■ ASSIGNMENT ■
What is the number of lines in these records that hold the word "dictionary"? Reply with that number alone.

Dataset entries
◇ ◇ ◇

(** [process_one_pdf(pdf_path, output_dir)].  [schema] is [OUTPUT_SCHEMA]
    with the validation against it, [None] when the schema file was not
    found; [write] is the writing of the JSON file, which returns the
    message of the exception it raised, if any; [file] is [str(pdf_path)]
    and [opened] what opening that file gives. *)
Definition process_one_pdf (schema : option (CleanResult -> Validation))
    (write : CleanResult -> option string) (file : string)
    (opened : result Doc) : WorkerResult :=
  let result := extract_pdf_outline opened in
  let clean_outline := map clean_entry (outline result) in
  let clean_result :=
    {| cr_title := title result; cr_outline := clean_outline;
       cr_metadata := metadata result |} in
  let validation :=
    match schema with
    | Some validate => validate clean_result
    | None => Valid
    end in
  match validation with
  | Invalid ve => Failure file ("Schema validation failed: " +:+ ve)
  | Valid =>
      match write clean_result with
      | Some e => Failure file e
      | None => Success file clean_outline (metadata result)
      end
  end.

(** The dictionary made from the error dictionary of the extractor. *)
Definition clean_error_result : CleanResult :=
  {| cr_title := "Error"; cr_outline := []; cr_metadata := None |}.

(** X19: a document whose extraction raised is not reported as an error:
    without a schema, [process_one_pdf] writes the dictionary with the
    title "Error" and, when the write succeeds, returns status "success"
    with an empty outline and no metadata. *)
Theorem failed_extraction_reported_as_success
    (write : CleanResult -> option string) (file : string)
    (opened : result Doc) (e : exn) :
  (doc ← opened; extract_outline doc) = Raise e ->
  write clean_error_result = None ->
  process_one_pdf None write file opened = Success file [] None.
Proof.
  intros Hraise Hwrite.
  unfold process_one_pdf, extract_pdf_outline. rewrite Hraise.
  unfold error_result. simpl.
  fold clean_error_result. now rewrite Hwrite.
Qed.

Lemma failed_extraction_reported_as_success_witness :
  process_one_pdf None (fun _ => None) "zero.pdf" (Ok zero_size_doc)
  = Success "zero.pdf" [] None.
Proof.
  apply (failed_extraction_reported_as_success (fun _ => None) "zero.pdf"
           (Ok zero_size_doc) ZeroDivisionError).
  - vm_compute. reflexivity.
  - reflexivity.
Defined.

(** X20: when [process_one_pdf] returns status "success", the outline it
    returns has the entries of the extracted outline, in the same order,
    with their text, page and level, and no two of them have the same
    lowercased text and page. *)
Theorem reported_outline (schema : option (CleanResult -> Validation))
    (write : CleanResult -> option string) (file : string) (doc : Doc)
    (file' : string) (entries : list CleanEntry)
    (meta : option Metadata) :
  process_one_pdf schema write file (Ok doc) = Success file' entries meta ->
  file' = file
  /\ entries = map clean_entry (outline (extract_pdf_outline (Ok doc)))
  /\ NoDup (map (fun c => (lower (c_text c), c_page c)) entries)
  /\ (forall res, extract_outline doc = Ok res ->
        meta = Some {| page_count := Z.of_nat (length doc) |}).
Proof.
  unfold process_one_pdf. intros Hrun.
  destruct (match schema with
            | Some validate => validate _
            | None => Valid
            end); [| discriminate].
  destruct (write _); [discriminate |].
  injection Hrun as <- <- <-.
  split; [reflexivity |]. split; [reflexivity |].
  unfold extract_pdf_outline, mbind, result_bind.
  destruct (extract_outline doc) as [res |] eqn:Hres.
  - split.
    + destruct (extract_outline_inv doc res Hres)
        as (text_blocks & _ & [[_ Hout] | Hfull]).
      { rewrite Hout. apply NoDup_nil_2. }
      destruct Hfull as (font_analysis & headings & _ & Hcollect & Hout).
      destruct (collect_headings_outline _ _ _ Hcollect) as (Hnodup & _ & _).
      rewrite Hout, map_map.
      change (NoDup (map heading_key
                (sort_by ZQ_ltb (sort_key (record_positions text_blocks ∅))
                   headings))).
      now rewrite (sort_by_perm ZQ_ltb _ headings).
    + intros res' Hres'. injection Hres' as <-.
      unfold extract_outline, mbind, result_bind in Hres.
      destruct (extract_text_blocks doc) as [text_blocks | e];
        [| discriminate].
      destruct text_blocks as [| b rest].
      * now injection Hres as <-.
      * destruct (analyze_fonts (b :: rest)); [| discriminate].
        destruct (collect_headings _ _ _ _ _); [| discriminate].
        now injection Hres as <-.
  - split; [apply NoDup_nil_2 | discriminate].
Qed.

Lemma reported_outline_witness :
  exists entries,
    process_one_pdf None (fun _ => None) "sample.pdf" (Ok sample_doc)
    = Success "sample.pdf" entries (Some {| page_count := 2 |})
    /\ NoDup (map (fun c => (lower (c_text c), c_page c)) entries).
Proof.
  eexists. split; [vm_compute; reflexivity |].
  eapply (reported_outline None (fun _ => None) "sample.pdf" sample_doc).
  vm_compute. reflexivity.
Defined.

(** ** The statistics of a batch *)

(** The counters of [stats]. *)
Record Stats : Type := {
  total_files : Z;
  successful : Z;
  failed : Z;
  total_entries : Z
}.

(** How the handling of one finished future goes: [future.result()]
    raises; or it returns a result that is appended to [results], after
    which writing the fallback or the log file raises; or it returns a
    result and the body of the [try] runs to its end. *)
Inductive Completion : Type :=
| Crashed
| LogFailed (r : WorkerResult)
| Completed (r : WorkerResult).

(** [len(result.get("outline", []))] *)
Definition reported_entries (r : WorkerResult) : Z :=
  match r with
  | Success _ entries _ => Z.of_nat (length entries)
  | Failure _ _ => 0
  end.

(** [result["status"] == "success"] *)
Definition is_success (r : WorkerResult) : bool :=
  match r with
  | Success _ _ _ => true
  | Failure _ _ => false
  end.

(** One round of the loop over the finished futures, on [results] and
    [stats]. *)
Definition handle_completion (st : list WorkerResult * Stats) (c : Completion)
    : list WorkerResult * Stats :=
  let '(results, stats) := st in
  match c with
  | Crashed =>
      (results,
       {| total_files := total_files stats; successful := successful stats;
          failed := failed stats + 1;
          total_entries := total_entries stats |})
  | LogFailed r =>
      (results ++ [r],
       {| total_files := total_files stats; successful := successful stats;
          failed := failed stats + 1;
          total_entries := total_entries stats |})
  | Completed r =>
      (results ++ [r],
       if is_success r then
         {| total_files := total_files stats;
            successful := successful stats + 1;
            failed := failed stats;
            total_entries := total_entries stats + reported_entries r |}
       else
         {| total_files := total_files stats;
            successful := successful stats + 1;
            failed := failed stats + 1;
            total_entries := total_entries stats + reported_entries r |})
  end.
(** [main] at the fragment whose pixel coordinates are [(x, y)];
    [gl_FragCoord.xy] is the pixel centre [(x + 0.5, y + 0.5)]. *)
Definition main (u : uniforms) (heightmap : texture) (x y : nat) : texel :=
  let cell : vec2 := (1 / INR (width heightmap), 1 / INR (height heightmap)) in
  let uv : vec2 := ((INR x + 0.5) * fst cell, (INR y + 0.5) * snd cell) in
  let h  := texture2D heightmap uv in
  let hC := hgt h in
  let hL := hgt (texture2D heightmap (fst uv - fst cell, snd uv)) in
  let hR := hgt (texture2D heightmap (fst uv + fst cell, snd uv)) in
  let hD := hgt (texture2D heightmap (fst uv, snd uv - snd cell)) in
  let hU := hgt (texture2D heightmap (fst uv, snd uv + snd cell)) in
  let sump := hL + hR + hD + hU - 4 * hC in
  let GRAVITY := INR (width heightmap) * 3 in
  let accel := sump * GRAVITY in
  let vel    := vel h + accel * delta u in
  let height := hC + vel * delta u in
  let height := height + sump * viscosity u in
  let local := localOf u uv in
  let impulse := splashImpulse u local in
  let vel := vel + impulse in
  let forcing := waveForcing u local in
  let vel := vel + forcing * delta u in
  let vel    := clamp vel (-20) 20 in
  let height := hC + vel * delta u in
  let height := clamp height (-5) 5 in
  let vel    := vel * 0.995 in
  let height := hC + vel * delta u in
  let height := height - height * baselineReturn u * delta u in
  let fx := Rmin (fst uv) (1 - fst uv) in
  let fy := Rmin (snd uv) (1 - snd uv) in
  let border := smoothstep 0 0.04 (Rmin fx fy) in
  let vel := vel * mix 0.99 1 border in
  mkTexel height vel.

(** [gpu.compute()] for the height variable: every texel of the next
    target is [main] on the current one; then the targets are swapped.  The
    normal and foam pass that follows reads the new height target and
    writes a target of its own; nothing of it flows back. *)
Definition compute (u : uniforms) (t : texture) : texture :=
  mkTexture (width t) (height t)
    (map (fun i => main u t (i mod width t) (i / width t))
         (seq 0 (width t * height t))).

End HeightFS.

(** ** three.js vectors and the water mesh

    three.js is a dependency of the repository; the operations the
    components call are written out here as the library defines them. *)

Module Three.

Record Vector2 : Type := mkV2 { x2 : R; y2 : R }.
Record Vector3 : Type := mkV3 { x : R; y : R; z : R }.

Definition toVec2 (v : Vector2) : Glsl.vec2 := (x2 v, y2 v).

Definition length2 (v : Vector2) : R := sqrt (x2 v * x2 v + y2 v * y2 v).

(** [Vector2.normalize]: [divideScalar (length () || 1)]. *)
Definition normalize2 (v : Vector2) : Vector2 :=
  let l := Js.orElse (Some (length2 v)) 1 in
  mkV2 (x2 v * (1 / l)) (y2 v * (1 / l)).

Definition length (v : Vector3) : R := sqrt (x v * x v + y v * y v + z v * z v).
Definition lengthSq (v : Vector3) : R := x v * x v + y v * y v + z v * z v.

Definition multiplyScalar (v : Vector3) (s : R) : Vector3 :=
  mkV3 (x v * s) (y v * s) (z v * s).

Definition divideScalar (v : Vector3) (s : R) : Vector3 :=
  multiplyScalar v (1 / s).

Definition add (a b : Vector3) : Vector3 :=
  mkV3 (x a + x b) (y a + y b) (z a + z b).

Definition sub (a b : Vector3) : Vector3 :=
  mkV3 (x a - x b) (y a - y b) (z a - z b).

Definition addScaledVector (a v : Vector3) (s : R) : Vector3 :=
  mkV3 (x a + x v * s) (y a + y v * s) (z a + z v * s).

Definition cross (a b : Vector3) : Vector3 :=
  mkV3 (y a * z b - z a * y b) (z a * x b - x a * z b) (x a * y b - y a * x b).

(** [MathUtils.clamp]. *)
Definition clamp (value lo hi : R) : R := Rmax lo (Rmin hi value).

(** [Vector3.normalize]. *)
Definition normalize (v : Vector3) : Vector3 :=
  divideScalar v (Js.orElse (Some (length v)) 1).

(** [Vector3.clampLength]. *)
Definition clampLength (v : Vector3) (lo hi : R) : Vector3 :=
  let l := length v in
  multiplyScalar (divideScalar v (Js.orElse (Some l) 1)) (clamp l lo hi).

(** The water mesh: a plane placed at [position] and turned by
    [rotationX] about the X axis; its parent is the scene. *)
Record Mesh : Type := mkMesh { position : Vector3; rotationX : R }.

Definition rotateX (a : R) (v : Vector3) : Vector3 :=
  mkV3 (x v) (cos a * y v - sin a * z v) (sin a * y v + cos a * z v).

Definition localToWorld (m : Mesh) (v : Vector3) : Vector3 :=
  add (rotateX (rotationX m) v) (position m).

Definition worldToLocal (m : Mesh) (v : Vector3) : Vector3 :=
  rotateX (- rotationX m) (sub v (position m)).

End Three.

(** ** CompWaterPBR *)

Module CompWaterPBR.
Import Three.

Definition MIN_OMEGA : R := 0.5.

Record planeWave : Type := mkPlaneWave {
  dir : Vector2; k : R; omega : R; amp : R; phase : R
}.

Record radialWave : Type := mkRadialWave {
  center : Vector2; rk : R; romega : R; ramp : R; rdecay : R; rphase : R
}.

(** Constructor properties.  [gpuWidth] is the width the compute renderer
    is built with ([new GPUComputationRenderer (simW, simH, renderer)]);
    the renderer does not expose it, and no function of the component
    reads it. *)
Record ICompWaterPBRProps : Type := mkProps {
  p_position  : Vector3;
  sizeX       : R;
  sizeY       : R;
  simW        : nat;
  simH        : nat;
  p_rotationX : option R;
  displacementScale : R;
  p_mouseSize : option R;
  p_viscosity : option R;
  gpuWidth    : R
}.

(** The fields of the component that the simulation reads or writes.  The
    mesh, the renderer and the render target exist from construction on;
    their null checks are not modelled. *)
Record state : Type := mkState {
  props        : ICompWaterPBRProps;
  mesh         : Mesh;
  uniforms     : HeightFS.uniforms;
  target       : Tex.texture;
  simTime      : R;
  _MAX_PW      : nat;
  _pwWrite     : nat;
  _MAX_RW      : nat;
  _rwWrite     : nat;
  _planeWaves  : list planeWave;
  _radialWaves : list radialWave;
  _invSizeX    : R;
  _invSizeY    : R;
  _simWidth    : nat;
  _simHeight   : nat;
  _normalY     : R
}.

Definition set_uniforms (s : state) (u : HeightFS.uniforms) : state :=
  mkState (props s) (mesh s) u (target s) (simTime s) (_MAX_PW s) (_pwWrite s)
          (_MAX_RW s) (_rwWrite s) (_planeWaves s) (_radialWaves s)
          (_invSizeX s) (_invSizeY s) (_simWidth s) (_simHeight s) (_normalY s).

Definition set_target (s : state) (t : Tex.texture) : state :=
  mkState (props s) (mesh s) (uniforms s) t (simTime s) (_MAX_PW s) (_pwWrite s)
          (_MAX_RW s) (_rwWrite s) (_planeWaves s) (_radialWaves s)
          (_invSizeX s) (_invSizeY s) (_simWidth s) (_simHeight s) (_normalY s).

Definition set_simTime (s : state) (t : R) : state :=
  mkState (props s) (mesh s) (uniforms s) (target s) t (_MAX_PW s) (_pwWrite s)
          (_MAX_RW s) (_rwWrite s) (_planeWaves s) (_radialWaves s)
          (_invSizeX s) (_invSizeY s) (_simWidth s) (_simHeight s) (_normalY s).

Definition set_rwWrite (s : state) (n : nat) : state :=
  mkState (props s) (mesh s) (uniforms s) (target s) (simTime s) (_MAX_PW s)
          (_pwWrite s) (_MAX_RW s) n (_planeWaves s) (_radialWaves s)
          (_invSizeX s) (_invSizeY s) (_simWidth s) (_simHeight s) (_normalY s).

Definition set_planeWaves (s : state) (l : list planeWave) : state :=
  mkState (props s) (mesh s) (uniforms s) (target s) (simTime s) (_MAX_PW s)
          (_pwWrite s) (_MAX_RW s) (_rwWrite s) l (_radialWaves s)
          (_invSizeX s) (_invSizeY s) (_simWidth s) (_simHeight s) (_normalY s).

Definition set_radialWaves (s : state) (l : list radialWave) : state :=
  mkState (props s) (mesh s) (uniforms s) (target s) (simTime s) (_MAX_PW s)
          (_pwWrite s) (_MAX_RW s) (_rwWrite s) (_planeWaves s) l
          (_invSizeX s) (_invSizeY s) (_simWidth s) (_simHeight s) (_normalY s).

(** Writers of the uniform block. *)
Definition u_set_splash (u : HeightFS.uniforms) (pos : Glsl.vec2) (size strength : R)
  : HeightFS.uniforms :=
  HeightFS.mkUniforms pos size (HeightFS.viscosity u) (HeightFS.delta u)
    (HeightFS.bounds u) strength (HeightFS.baselineReturn u) (HeightFS.simTime u)
    (HeightFS.numPW u) (HeightFS.pw u) (HeightFS.numRW u) (HeightFS.rw u).

Definition u_set_clock (u : HeightFS.uniforms) (dt t : R) : HeightFS.uniforms :=
  HeightFS.mkUniforms (HeightFS.mousePos u) (HeightFS.mouseSize u)
    (HeightFS.viscosity u) dt (HeightFS.bounds u) (HeightFS.splashStrength u)
    (HeightFS.baselineReturn u) t
    (HeightFS.numPW u) (HeightFS.pw u) (HeightFS.numRW u) (HeightFS.rw u).

Definition u_set_pw (u : HeightFS.uniforms) (n : nat) (p : HeightFS.planeSlots)
  : HeightFS.uniforms :=
  HeightFS.mkUniforms (HeightFS.mousePos u) (HeightFS.mouseSize u)
    (HeightFS.viscosity u) (HeightFS.delta u) (HeightFS.bounds u)
    (HeightFS.splashStrength u) (HeightFS.baselineReturn u) (HeightFS.simTime u)
    n p (HeightFS.numRW u) (HeightFS.rw u).

Definition u_set_rw (u : HeightFS.uniforms) (n : nat) (r : HeightFS.radialSlots)
  : HeightFS.uniforms :=
  HeightFS.mkUniforms (HeightFS.mousePos u) (HeightFS.mouseSize u)
    (HeightFS.viscosity u) (HeightFS.delta u) (HeightFS.bounds u)
    (HeightFS.splashStrength u) (HeightFS.baselineReturn u) (HeightFS.simTime u)
    (HeightFS.numPW u) (HeightFS.pw u) n r.

(** The constructor: the part that sets up the simulation. *)
Definition create (p : ICompWaterPBRProps) : state :=
  let rotX := match p_rotationX p with Some a => a | None => - PI / 2 end in
  let mouseSize := match p_mouseSize p with Some a => a | None => 10 end in
  let viscosity := match p_viscosity p with Some a => a | None => 0.01 end in
  let hmU :=
    HeightFS.mkUniforms (9999, 9999) mouseSize viscosity (1 / 60)
      (sizeX p * 0.5, sizeY p * 0.5) 0 0.08 0
      0 (HeightFS.mkPlaneSlots (repeat (1, 0) 4) (repeat 0 4) (repeat 0 4)
                               (repeat 0 4) (repeat 0 4))
      0 (HeightFS.mkRadialSlots (repeat (0, 0) 4) (repeat 0 4) (repeat 0 4)
                                (repeat 0 4) (repeat 0 4) (repeat 0 4)) in
  let m := mkMesh (p_position p) rotX in
  let normal := normalize (rotateX rotX (mkV3 0 0 1)) in
  mkState p m hmU (Tex.flat (simW p) (simH p)) 0 4 0 4 0 [] []
    (if Req_dec_T (sizeX p) 0 then 0 else 1 / sizeX p)
    (if Req_dec_T (sizeY p) 0 then 0 else 1 / sizeY p)
    (simW p) (simH p) (y normal).

Definition _worldToLocalXY (s : state) (worldPoint : Vector3) : Vector2 :=
  let p := worldToLocal (mesh s) worldPoint in
  mkV2 (x p) (y p).

(** Copy of wave [i] of the plane list into slot [i]. *)
Definition pw_store (i : nat) (w : planeWave) (p : HeightFS.planeSlots)
  : HeightFS.planeSlots :=
  HeightFS.mkPlaneSlots
    (Js.set_nth i (toVec2 (dir w)) (HeightFS.pw_dir p))
    (Js.set_nth i (k w) (HeightFS.pw_k p))
    (Js.set_nth i (omega w) (HeightFS.pw_omega p))
    (Js.set_nth i (amp w) (HeightFS.pw_amp p))
    (Js.set_nth i (phase w) (HeightFS.pw_phase p)).

Definition pw_zero_amp (p : HeightFS.planeSlots) (i : nat) : HeightFS.planeSlots :=
  HeightFS.mkPlaneSlots (HeightFS.pw_dir p) (HeightFS.pw_k p) (HeightFS.pw_omega p)
    (Js.set_nth i 0 (HeightFS.pw_amp p)) (HeightFS.pw_phase p).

◇ ◇ ◇

■ EXERCISE SOLUTION ■
2